When I confided in my conservative dad about what was happening, I was about 15. He saw how much this was holding me back, and we immediately went to a plastic surgeon for a consultation. A quick procedure and a few weeks of wearing an ace bandage later, I was flat-chested and finally had a body that looked like mine.

Trans children deserve the same consideration.

The next year was the best year of my life up to that point. I felt great. I felt confident. I made a ton of new friends, decided to get in shape, played a sport, put gel in my hair, started dating, partied — all the good stuff. For the first time, I felt and acted like an average teen instead of just barely participating out of aggressive discomfort and fear. I went from a guy who hated being seen to the most seen guy at school in no time.

Over the years, I’ve had medical procedures that saved my body, but my breast reduction saved my mind. Receiving care that affirmed my perceptions of my gender drastically changed my life for the better. I can attest that having mind-body alignment feels like a superpower.

The care that I received is just one small example of the gender-affirming care that cisgender folks receive regularly. We just call it “health care.” I got breast-tissue reduction surgery, but breast augmentation for cisgender women to conform to a perception of womanhood is even more common. Cisgender people alter their eyes, noses, lips, faces, hairlines, facial hair, body hair, height and even the nether regions to more closely align with our culture’s ideals of “the perfect man” or “the perfect woman.” 

We frequently change or “enhance” our bodies hormonally, too. Kids have been dosed with human growth hormone since the ‘60s to make them taller, and men looking to achieve a cartoonish level of “manliness” get testosterone pumped into their veins. Hormone replacement therapy is commonplace for cis-women and men looking to maintain or enhance their vitality in ways that align with their gender identities and gender ideals. 

The care that I received is just one small example of the gender-affirming care that cisgender folks receive regularly. We just call it “health care.”

But I don’t see the care that affirms cisgender norms, expectations and functions, including for children, being questioned to the same extent as transgender care. By contrast, even the most basic of trans care — respecting gender identity and expression, puberty blockers and hormone therapy — is scrutinized endlessly and demonized to the point of being life-threatening for patients and doctors alike. 

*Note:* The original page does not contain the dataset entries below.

(* ===== verification/DiskBootElf.v ===== *)
(** * The disk that [mkgpt] builds boots an ELF kernel

    The same composition as in DiskBoot.v with the ELF loader ([vmlinux.c]) as the second
    stage and an executable as the kernel file. *)
From Stdlib Require Import ZArith Lia.
From stdpp Require Import base tactics list numbers list_numbers strings.
From S2P Require Import Prelude Memory Endian Gpt Fat FatSpec FatRep FatCreate FatSuper FatFrame FatCopy Disk DiskTheorems ProgTheorems Boot BootDisk BootLoad BootBz BootTheorems DiskBoot.
Open Scope Z_scope.

(** ** The kernel, as a file *)

(** A file as an image: its header and segments are the ones that the loader would find at
    sector 0. *)
Definition kernel_image (kernel : list Z) : image := Img (Z.of_nat (length kernel)) (fun x => nth (Z.to_nat x) kernel 0).
Abbreviation file_field kernel := (eh_field (disk := kernel_image kernel) 0).
Abbreviation file_seg kernel := (seg (disk := kernel_image kernel) 0).
Abbreviation file_loads kernel := (loaded_seg (disk := kernel_image kernel) 0).

(** An executable that the ELF loader can load into a memory of [size] bytes, with its array
    at [data]: [elf_ok], everything it refers to is in the file, and nothing is loaded
    over the loader. *)
Record elf_file (size data : Z) (kernel : list Z) : Prop := {
  ef_ok : elf_ok (disk := kernel_image kernel) size data 0;
  ef_bytes : Forall is_byte kernel;
  ef_header : 64 <= Z.of_nat (length kernel) < 2 ^ 28;
  ef_table : file_field kernel "e_phoff" + sizeof Elf64_Phdr * file_field kernel "e_phnum" <= Z.of_nat (length kernel);
  ef_segment : forall i, file_loads kernel i -> sg_offset (file_seg kernel i) + sg_filesz (file_seg kernel i) <= Z.of_nat (length kernel);
  ef_loader : (forall i, file_loads kernel i -> separate (sg_paddr (file_seg kernel i)) (sg_memsz (file_seg kernel i)) 0x1200 0x400) /\
    separate data 512 0x1200 0x400 }.

Lemma kernel_image_wf kernel : Forall is_byte kernel -> image_wf (kernel_image kernel).
Proof.
  intros Hk x. change (is_byte (nth (Z.to_nat x) kernel 0)). destruct (nth_lookup_or_length kernel (Z.to_nat x) 0) as [H|H]; [|by rewrite nth_overflow by lia].
  rewrite Forall_forall in Hk. apply Hk. by apply list_elem_of_lookup_2 in H.
Qed.

Section Transfer.
Context (size data : Z) (kernel : list Z) (Hk : elf_file size data kernel).
Context (device : image) (sector : Z) (Hs : 0 <= sector <= 2 ^ 20) (Hon : on_disk device sector kernel).

Lemma ld_file n a : 0 <= a -> 0 <= n -> a + n <= Z.of_nat (length kernel) ->
  ld n device (SECTSIZE * sector + a) = ld n (kernel_image kernel) (SECTSIZE * 0 + a).
Proof.
  intros Ha Hn Hl. unfold ld. f_equal. apply rd_ext. intros i Hi.
  replace (SECTSIZE * sector + a + i) with (SECTSIZE * sector + (a + i)) by lia.
  rewrite (on_disk_byte _ _ _ Hon) by lia. done.
Qed.

Lemma eh_field_file f : eh_field (disk := device) sector f = file_field kernel f.
Proof.
  pose proof (find_field_bounds Elf64_Ehdr f 0) as H. pose proof (ef_header _ _ _ Hk).
  assert (Forall (fun p => 0 <= p.2) Elf64_Ehdr) as Hp by (repeat constructor; simpl; lia).
  specialize (H Hp). change (sizeof Elf64_Ehdr) with 64 in H.
  unfold eh_field. apply ld_file; unfold offsetof, sizeof_field, fld; lia.
Qed.

Lemma segment_at_file off : 0 <= off -> off + sizeof Elf64_Phdr <= Z.of_nat (length kernel) ->
  segment_at (disk := device) sector off = segment_at (disk := kernel_image kernel) 0 off.
Proof.
  intros Ho Hl. assert (forall f, ph_field (disk := device) (SECTSIZE * sector + off) f = ph_field (disk := kernel_image kernel) (SECTSIZE * 0 + off) f) as Hf.
  { intros f. pose proof (phdr_field_bounds f) as (H1 & H2 & H3). unfold ph_field. rewrite <-!Z.add_assoc. apply ld_file; lia. }
  unfold segment_at. by rewrite !Hf.
Qed.

Lemma field_range f : 0 <= sizeof_field Elf64_Ehdr f -> 0 <= file_field kernel f.
Proof. intros H. apply ld_range; [done|]. apply kernel_image_wf, (ef_bytes _ _ _ Hk). Qed.

Lemma seg_file i : 0 <= i < file_field kernel "e_phnum" -> seg (disk := device) sector i = file_seg kernel i.
Proof.
  intros Hi. pose proof (ef_table _ _ _ Hk). pose proof (field_range "e_phoff" ltac:(by vm_compute)).
  unfold seg. rewrite eh_field_file. change (sizeof Elf64_Phdr) with 56 in *.
  apply segment_at_file; change (sizeof Elf64_Phdr) with 56; lia.
Qed.

Lemma loaded_seg_file i : loaded_seg (disk := device) sector i <-> file_loads kernel i.
Proof. unfold loaded_seg. rewrite eh_field_file. split; intros [Hi Hl]; (split; [done|]); by rewrite seg_file in *. Qed.

Lemma elf_ok_file : elf_ok (disk := device) size data sector.
Proof.
  pose proof (ef_ok _ _ _ Hk) as [_ H2 H3 H4 H5 H6 H7]. pose proof (ef_header _ _ _ Hk). pose proof (ef_table _ _ _ Hk) as Ht.
  assert (forall i, loaded_seg (disk := device) sector i -> file_loads kernel i /\ seg (disk := device) sector i = file_seg kernel i) as Hl.
  { intros i Hi%loaded_seg_file. split; [done|]. by apply seg_file, Hi. }
  split; rewrite ?eh_field_file; try done; [lia|..].
  - intros i Hi. specialize (H5 i Hi). unfold header_ok in *. destruct H5 as (A & B & _). split; [done|]. split; [done|].
    change (sizeof Elf64_Phdr) with 56 in *. unfold SECTSIZE in *.
    assert ((file_field kernel "e_phoff" + i * 56) / 512 <= 2 ^ 20) by (apply Z.div_le_upper_bound; lia). lia.
  - intros i [Hi ->]%Hl. pose proof (ef_segment _ _ _ Hk i Hi). specialize (H6 i Hi). unfold seg_ok in *.
    destruct H6 as (A & B & C & E & _ & F). repeat (split; [done|]). split; [unfold SECTSIZE in *; lia|done].
  - intros i j [Hi ->]%Hl [Hj ->]%Hl. by apply H7.
Qed.
End Transfer.

(** ** The machine *)

Definition boots_elf (size data : Z) (boot kernel : list Z) (disk : image) : Prop :=
  forall (D : Type) (ports : Ports D) (device : image) (ata_disk : AtaDisk D device) wait (s : mach D),
  holds_image disk device -> (max_wait < wait)%nat -> isize (ram s) = size ->
  exists s1 s2,
    __elf_start wait s = Done (Jump 0x1200 [539], s1) /\
    (forall j, (j < Nat.min 512 (length boot))%nat -> ibyte (ram s1) (0x1200 + Z.of_nat j) = nth j boot 0) /\
    vmlinux_start wait data s1 = Done (Jump (u32 (file_field kernel "e_entry")) [], s2) /\
    (forall i, file_loads kernel i -> forall j, 0 <= j < sg_memsz (file_seg kernel i) ->
       ibyte (ram s2) (sg_paddr (file_seg kernel i) + j) =
       if j <? sg_filesz (file_seg kernel i) then nth (Z.to_nat (sg_offset (file_seg kernel i) + j)) kernel 0 else 0) /\
    rd (ram s2) 0x1200 (Z.of_nat (length boot)) = boot.

(** The second stage loads its other sector and then the kernel. *)
Lemma wp_vmlinux_start {D} {ports : Ports D} {device} {ata_disk : AtaDisk D device} fuel size data kernel m (Q : ending -> mach D -> Prop) s :
  (max_wait < fuel)%nat -> elf_file size data kernel -> isize (ram s) = size -> on_disk device bz_start kernel ->
  0x1600 <= size -> put m 0x1200 512 (fun j => file_byte (disk := device) loader_sector j) (ram s) ->
  (forall s', (forall i, file_loads kernel i -> seg_loaded (disk := device) bz_start (ram s') (file_seg kernel i)) ->
     rd (ram s') 0x1200 1024 = rd device (SECTSIZE * loader_sector) 1024 ->
     Q (Jump (u32 (file_field kernel "e_entry")) []) s') ->
  wp (vmlinux_start fuel data) Q s.
Proof.
  intros Hf Hk Hs Hon Hsize Hp HQ. pose proof (ef_ok _ _ _ Hk) as [_ [_ Hr] _ _ _ _ _]. assert (0 <= bz_start <= 2 ^ 20) as Hbz by done.
  unfold vmlinux_start. apply wp_bind, wp_read_disk; unfold SECTSIZE in *; [done|lia..|].
  intros s2 Hp2. pose proof (put_size _ _ _ _ _ Hp2) as Hs2.
  assert (put m 0x1200 (512 + 512) (fun j => file_byte (disk := device) loader_sector j) (ram s2)) as Hp12.
  { apply (put_app _ _ _ _ _ (ram s)); [done|lia|lia|]. destruct Hp2 as [Hsz Hb]. split; [done|].
    intros x. rewrite Hb, !ibyte_splice. destruct (_ && _); [|done]. unfold sector_byte, file_byte, loader_sector, SECTSIZE. f_equal. lia. }
  apply wp_vmlinux_main; [done| |].
  { rewrite Hs2, Hs. by apply (elf_ok_file size data kernel Hk). }
  intros s3 Hch Hld. change 539 with bz_start in *. rewrite (eh_field_file size data kernel Hk device bz_start Hon). apply HQ.
  - intros i Hi. rewrite <-(seg_file size data kernel Hk device bz_start Hon) by apply Hi.
    by apply Hld, (loaded_seg_file size data kernel Hk device bz_start Hon).
  - apply rd_ext. intros x Hx. rewrite (proj2 Hch).
    + rewrite (put_inside _ _ _ _ _ _ Hp12) by lia. unfold file_byte, SECTSIZE. f_equal. lia.
    + destruct (ef_loader _ _ _ Hk) as [Hsegs Hdata].
      intros [Hw|(i & _ & Hi%(loaded_seg_file size data kernel Hk device bz_start Hon) & Hw)].
      * unfold work, inside, separate, SECTOR_DATA_START, SECTSIZE in *. lia.
      * rewrite (seg_file size data kernel Hk device bz_start Hon) in Hw by apply Hi. specialize (Hsegs i Hi). unfold inside, separate in *. lia.
Qed.

Section WithHost.
Context {host : Host}.

(** With an executable as the kernel file and the ELF loader as the boot file, the disk of
    [mkgpt] boots as well: every segment that the loader takes is in memory, its bytes of
    the file followed by zeros, when it jumps to the entry point. *)
Theorem mkgpt_disk_boots_elf fuel e boot kernel busybox init code s0 size data :
  host_order = LittleEndian -> mkgpt_inputs e boot kernel busybox init code ->
  let fs := mkgpt_files boot kernel busybox init in
  next_free mkgpt_geom fs <= g_maxC mkgpt_geom ->
  (1 <= length boot <= 1024)%nat -> Forall is_byte boot -> elf_file size data kernel -> 0x1600 <= size ->
  exists disk, Mkgpt.mkgpt_main fuel e s0 = Done (Go (mkgpt_offsets fs), disk) /\ boots_elf size data boot kernel disk.
Proof.
  intros Hh Hin fs Hroom Hl Hb Hk Hsize. apply wp_result, (wp_mkgpt_main fuel e boot kernel busybox init code); [done..|].
  intros disk Hm. split; [done|]. intros D ports device ata wait s Hd Hw Hs.
  pose proof (config_geom_wf 1536 mkgpt_fat ltac:(lia) mkgpt_fat_ok : geom_wf mkgpt_geom) as Hwf.
  assert (on_disk device loader_sector boot /\ on_disk device bz_start kernel) as [Hon1 Hon2].
  { apply (volume_files boot kernel _ _ _ _ _ _ _ _ device Hl Hb (ef_bytes _ _ _ Hk) Hm Hd Hwf); (done || vm_compute; congruence). }
  pose proof (ef_ok _ _ _ Hk) as [_ [_ Hr] _ _ _ _ _].
  destruct (first_stage wait boot s Hw ltac:(lia) Hon1) as (s1 & E1 & Hp & Hbytes).
  assert (wp (vmlinux_start wait data) (fun r s2 => r = Jump (u32 (file_field kernel "e_entry")) [] /\
    (forall i, file_loads kernel i -> seg_loaded (disk := device) bz_start (ram s2) (file_seg kernel i)) /\
    rd (ram s2) 0x1200 1024 = rd device (SECTSIZE * loader_sector) 1024) s1) as (r & s2 & E2 & -> & Hsg & Hbo)%wp_done.
  { apply (wp_vmlinux_start wait size data kernel (ram s)); try done. by rewrite (put_size _ _ _ _ _ Hp). }
  exists s1, s2. split_and!; try done.
  - intros i Hi j Hj. rewrite (Hsg i Hi j Hj). unfold seg_byte, file_byte. destruct (Z.ltb_spec j (sg_filesz (file_seg kernel i))); [|done].
    apply on_disk_byte; [done|]. pose proof (ef_segment _ _ _ Hk i Hi).
    assert (0 <= sg_offset (file_seg kernel i)) by (apply ld_range; [done|]; apply kernel_image_wf, (ef_bytes _ _ _ Hk)). lia.
  - rewrite <-(take_rd _ _ 1024), Hbo, take_rd by lia. exact Hon1.
Qed.
End WithHost.

(** ** A run *)
Section Demo.
#[local] Instance boot_elf_host : Host := LittleEndian.

(** An executable with one segment of four bytes in the file and eight in memory. *)
Definition demo_elf : list Z :=
  replicate 24 0 ++ le 8 0x10000 ++ le 8 64 ++ replicate 16 0 ++ le 2 1 ++ replicate 6 0 ++
  le 4 1 ++ le 4 5 ++ le 8 128 ++ le 8 0 ++ le 8 0x10000 ++ le 8 4 ++ le 8 8 ++ replicate 16 0 ++ [0xf4; 0xeb; 0xfd; 0x90].

Lemma demo_elf_seg : file_seg demo_elf 0 = Seg 1 128 0x10000 4 8.
Proof. by vm_compute. Qed.

Lemma demo_elf_ok : elf_file 0x20000 0x3000 demo_elf.
Proof.
  assert (file_field demo_elf "e_phnum" = 1) as En by (by vm_compute).
  assert (file_field demo_elf "e_phoff" = 64) as Eo by (by vm_compute).
  assert (forall i, file_loads demo_elf i -> i = 0) as H0 by (intros i [Hi _]; lia).
  split; rewrite ?En, ?Eo.
  - constructor; rewrite ?En, ?Eo; try (unfold separate, SECTOR_DATA_START, SECTSIZE; lia).
    + intros i Hi. assert (i = 0) as -> by lia. unfold header_ok. vm_compute. repeat split; congruence.
    + intros i ->%H0. rewrite demo_elf_seg. unfold seg_ok, separate, SECTOR_DATA_START, SECTSIZE. simpl. lia.
    + intros i j ->%H0 ->%H0. done.
  - by apply bytes_check.
  - by vm_compute.
  - by vm_compute.
  - intros i ->%H0. rewrite demo_elf_seg. by vm_compute.
  - split; [|unfold separate; lia]. intros i ->%H0. rewrite demo_elf_seg. unfold separate. simpl. lia.
Qed.

Definition boot_elf_env : Mkgpt.mkgpt_env :=
  Mkgpt.MkEnv true true (fun p => Some (file_fd
    (if decide (p = c_str "../bootloader/linuz.bin") then demo_boot
     else if decide (p = c_str "../bootloader/kernel") then demo_elf else small_file))) Mkgpt.disk_size.

Lemma mkgpt_disk_boots_elf_run : exists disk out,
  Mkgpt.mkgpt_main 0 boot_elf_env (Img 0 (fun _ => 0)) = Done (Go out, disk) /\ boots_elf 0x20000 0x3000 demo_boot demo_elf disk.
Proof.
  assert (mkgpt_inputs boot_elf_env demo_boot demo_elf small_file small_file small_file) as Hin.
  { split; try done; try (eexists; split; [reflexivity | try apply file_fd_reads; done]). simpl. lia. }
  destruct (mkgpt_disk_boots_elf 0 boot_elf_env _ _ _ _ _ (Img 0 (fun _ => 0)) 0x20000 0x3000 eq_refl Hin
    ltac:(vm_compute; congruence) ltac:(simpl; lia) ltac:(by apply bytes_check) demo_elf_ok ltac:(lia)) as (disk & Hrun & Hboot).
  exists disk. eexists. split; [exact Hrun | exact Hboot].
Qed.
End Demo.
(* ===== verification/ElfTheorems.v ===== *)
(** * Theorems about the file tools: what [gettext] and [getpayload] write

    The specification of [gettext] reads slices of the file as a mathematical
    list; the tool, with its seeks and reads of at most 512 bytes, refines it. *)
From Stdlib Require Import ZArith Lia.
From stdpp Require Import base tactics list numbers list_numbers strings.
From S2P Require Import Prelude Memory Disk Boot ElfTools.
Open Scope Z_scope.

(** ** Specification *)

(** The [n] bytes of the file at [off], when the file has all of them. *)
Definition slice (f : list Z) (off n : Z) : option (list Z) :=
  if (0 <=? off) && (off + n <=? Z.of_nat (length f))
  then Some (take (Z.to_nat n) (drop (Z.to_nat off) f)) else None.

Definition executable (l : layout) (p : list Z) : bool :=
  negb (Z.land (bfield l "p_flags" p) PF_X =? 0) && (bfield l "p_type" p =? PT_LOAD).

Definition segment_bytes (f : list Z) (l : layout) (p : list Z) : option (list Z) :=
  if executable l p && negb (bfield l "p_filesz" p =? 0)
  then slice f (s64 (bfield l "p_offset" p)) (bfield l "p_filesz" p) else Some [].

(** The executable segments among [n] headers from number [i] on, joined. *)
Fixpoint text_of (f : list Z) (l : layout) (phoff : Z) (n : nat) (i : Z) : option (list Z) :=
  match n with
  | O => Some []
  | S n' =>
      p ← slice f (s64 (phoff + sizeof l * i)) (sizeof l);
      b ← segment_bytes f l p;
      rest ← text_of f l phoff n' (i + 1);
      Some (b ++ rest)
  end.

(** The program headers of a file: their layout, offset and number. *)
Definition program_headers (f : list Z) : option (layout * Z * nat) :=
  e32 ← slice f 0 (sizeof Elf32_Ehdr);
  if bfield Elf32_Ehdr "e_machine" e32 =? EM_X86_64 then
    e64 ← slice f 0 (sizeof Elf64_Ehdr);
    Some (Elf64_Phdr, s64 (bfield Elf64_Ehdr "e_phoff" e64), Z.to_nat (bfield Elf64_Ehdr "e_phnum" e64))
  else
    Some (Elf32_Phdr, bfield Elf32_Ehdr "e_phoff" e32, Z.to_nat (bfield Elf32_Ehdr "e_phnum" e32)).

Definition elf_text (f : list Z) : option (list Z) :=
  '(l, phoff, n) ← program_headers f; text_of f l phoff n 0.

(** No header and no segment is placed at offset -1, the value that [lseek] also
    returns for an error. *)
Definition no_error_offset (f : list Z) : Prop :=
  forall l phoff n i, program_headers f = Some (l, phoff, n) -> 0 <= i < Z.of_nat n ->
    s64 (phoff + sizeof l * i) <> -1 /\
    forall p, slice f (s64 (phoff + sizeof l * i)) (sizeof l) = Some p -> s64 (bfield l "p_offset" p) <> -1.

(** ** Slices *)

Lemma slice_length f off n bs : 0 <= n -> slice f off n = Some bs -> Z.of_nat (length bs) = n.
Proof.
  unfold slice. intros Hn. destruct (Z.leb_spec 0 off), (Z.leb_spec (off + n) (Z.of_nat (length f)));
    simpl; intros E; simplify_eq. rewrite length_take, length_drop. lia.
Qed.

Lemma slice_inside f off n bs : slice f off n = Some bs -> 0 <= off /\ off + n <= Z.of_nat (length f).
Proof.
  unfold slice. destruct (Z.leb_spec 0 off), (Z.leb_spec (off + n) (Z.of_nat (length f))); try done.
Qed.

(** A slice in two parts. *)
Lemma slice_split f off a b :
  0 <= a -> 0 < b ->
  slice f off (a + b) = (x ← slice f off a; y ← slice f (off + a) b; Some (x ++ y)).
Proof.
  intros Ha Hb. unfold slice.
  destruct (Z.leb_spec 0 off); simpl; [|done].
  destruct (Z.leb_spec (off + (a + b)) (Z.of_nat (length f))).
  - rewrite (proj2 (Z.leb_le (off + a) _)) by lia. simpl.
    rewrite (proj2 (Z.leb_le 0 (off + a))), (proj2 (Z.leb_le (off + a + b) _)) by lia. simpl.
    f_equal. rewrite !Z2Nat.inj_add by lia. by rewrite <- drop_drop, take_take_drop.
  - destruct (Z.leb_spec (off + a) (Z.of_nat (length f))); simpl; [|done].
    rewrite (proj2 (Z.leb_gt (off + a + b) _)) by lia. by rewrite andb_false_r.
Qed.

Lemma bfield_range l f bs :
  Forall is_byte bs -> 0 <= sizeof_field l f -> 0 <= bfield l f bs < 2 ^ (8 * sizeof_field l f).
Proof.
  intros Hb Hs. unfold bfield. set (bs' := take _ _).
  assert (Forall is_byte bs') as Hb' by (by apply Forall_take, Forall_drop).
  pose proof (unle_range bs' Hb') as Hr. split; [lia|]. eapply Z.lt_le_trans; [apply Hr|].
  apply Z.pow_le_mono_r; [lia|]. unfold bs'. rewrite length_take. lia.
Qed.

Lemma slice_bytes f off n bs : Forall is_byte f -> slice f off n = Some bs -> Forall is_byte bs.
Proof.
  unfold slice. intros Hf. destruct (_ && _); intros E; simplify_eq. by apply Forall_take, Forall_drop.
Qed.

Lemma s64_id x : 0 <= x < 2 ^ 63 -> s64 x = x.
Proof. intros Hx. unfold s64. cbn zeta. rewrite u64_id by lia. by rewrite (proj2 (Z.ltb_lt _ _)) by lia. Qed.

(** ** [gettext] *)

Section Gettext.
Import Gettext.
Context (env : gettext_env).
Hypothesis writes : forall w bs, write_result env w bs = Z.of_nat (length bs).
Hypothesis small : Z.of_nat (length (src env)) < 2 ^ 62.
Hypothesis bytes : Forall is_byte (src env).

(** What a command does: it goes on with [a] after writing [bs], or exits with 1. *)
Definition does {A} (c : act A) (r : option (A * list Z)) : Prop :=
  forall s, exists p,
    match r with
    | Some (a, bs) => c s = Done (Go a, MkTool p (written s ++ bs))
    | None => exists w, c s = Done (Exit 1, MkTool p w)
    end.

Lemma act_go {A B} (c : act A) (k : A -> act B) s a s' : c s = Done (Go a, s') -> (c ≫= k) s = k a s'.
Proof. unfold mbind, act_bind. by intros ->. Qed.
Lemma act_exit {A B} (c : act A) (k : A -> act B) s e s' :
  c s = Done (Exit e, s') -> (c ≫= k) s = Done (Exit e, s').
Proof. unfold mbind, act_bind. by intros ->. Qed.

Lemma does_bind {A B} (c : act A) (k : A -> act B) r r' :
  does c r -> (forall a bs, r = Some (a, bs) -> exists r1, does (k a) r1 /\ r' = ('(b, bs') ← r1; Some (b, bs ++ bs'))) ->
  (r = None -> r' = None) -> does (c ≫= k) r'.
Proof.
  intros Hc Hk Hn s. destruct (Hc s) as [p Hp]. destruct r as [[a bs]|].
  - rewrite (act_go _ _ _ _ _ Hp). destruct (Hk a bs eq_refl) as (r1 & H1 & ->).
    destruct (H1 (MkTool p (written s ++ bs))) as [q Hq]. exists q. destruct r1 as [[b bs']|]; simpl in *; [|done].
    rewrite Hq. by rewrite app_assoc.
  - destruct Hp as [w Hw]. rewrite Hn by done. exists p. exists w. by apply act_exit.
Qed.

(** A command that writes nothing. *)
Lemma does_read {A B} (c : act A) (k : A -> act B) (o : option A) r :
  does c (a ← o; Some (a, [])) ->
  (forall a, o = Some a -> does (k a) (r a)) -> does (c ≫= k) (a ← o; r a).
Proof.
  intros Hc Hk. apply (does_bind _ _ _ _ Hc).
  - intros a bs E. destruct o as [a'|]; simplify_eq/=. exists (r a). split; [by apply Hk|].
    by destruct (r a) as [[b bs']|].
  - by destruct o.
Qed.

Lemma does_ret {A} (a : A) : does (mret a) (Some (a, [])).
Proof. intros s. exists (pos s). rewrite app_nil_r. by destruct s. Qed.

The double standard is glaring. And a recent viral interview between Jon Stewart and Arkansas Attorney General Leslie Rutledge about her state’s ban on gender-affirming care for trans youth points to a large part of the problem. Without being able to name a credible source, Rutledge claimed that 98% of youth with gender dysphoria would grow out of it. To which Stewart replied, “Wow, that’s an incredibly made-up figure.” 

This idea of elected officials stripping away the autonomy of parents and children to make the kinds of medical decisions that would be best for them is appalling. As Stewart pointed out to Rutledge, the state is not even allowing parents to weigh their options based on the guidelines of the country’s top medical organizations. 

We should think more deeply and compassionately about those seeking health care in the trans community as they suffer mind-body misalignment that many of us can’t even imagine. Having a little empathy is a good thing, and for those of us who get to bathe in the privilege of doing whatever the hell we want to our bodies, it’s probably even our responsibility.

Some folks may disagree that the care I received was gender-affirming, and I’ll admit I’m not an expert on health care — cis, trans or otherwise — but I am an expert on me, what I did and why I did it. For me, it was straightforward: I’m a dude, I was born a dude, I want to be a dude, and having breasts didn’t align with that for me. They needed to go for me to live a fuller life. 

Some may also argue that societal pressures and expectations influenced my choices, and to that, I don’t necessarily disagree. Who knows, if breasts on a guy were the pinnacle of manliness in 2002, I might have rocked it, but surgery is a lot faster than turning the Titanic of culture, and I would have missed some of the best years of my life waiting.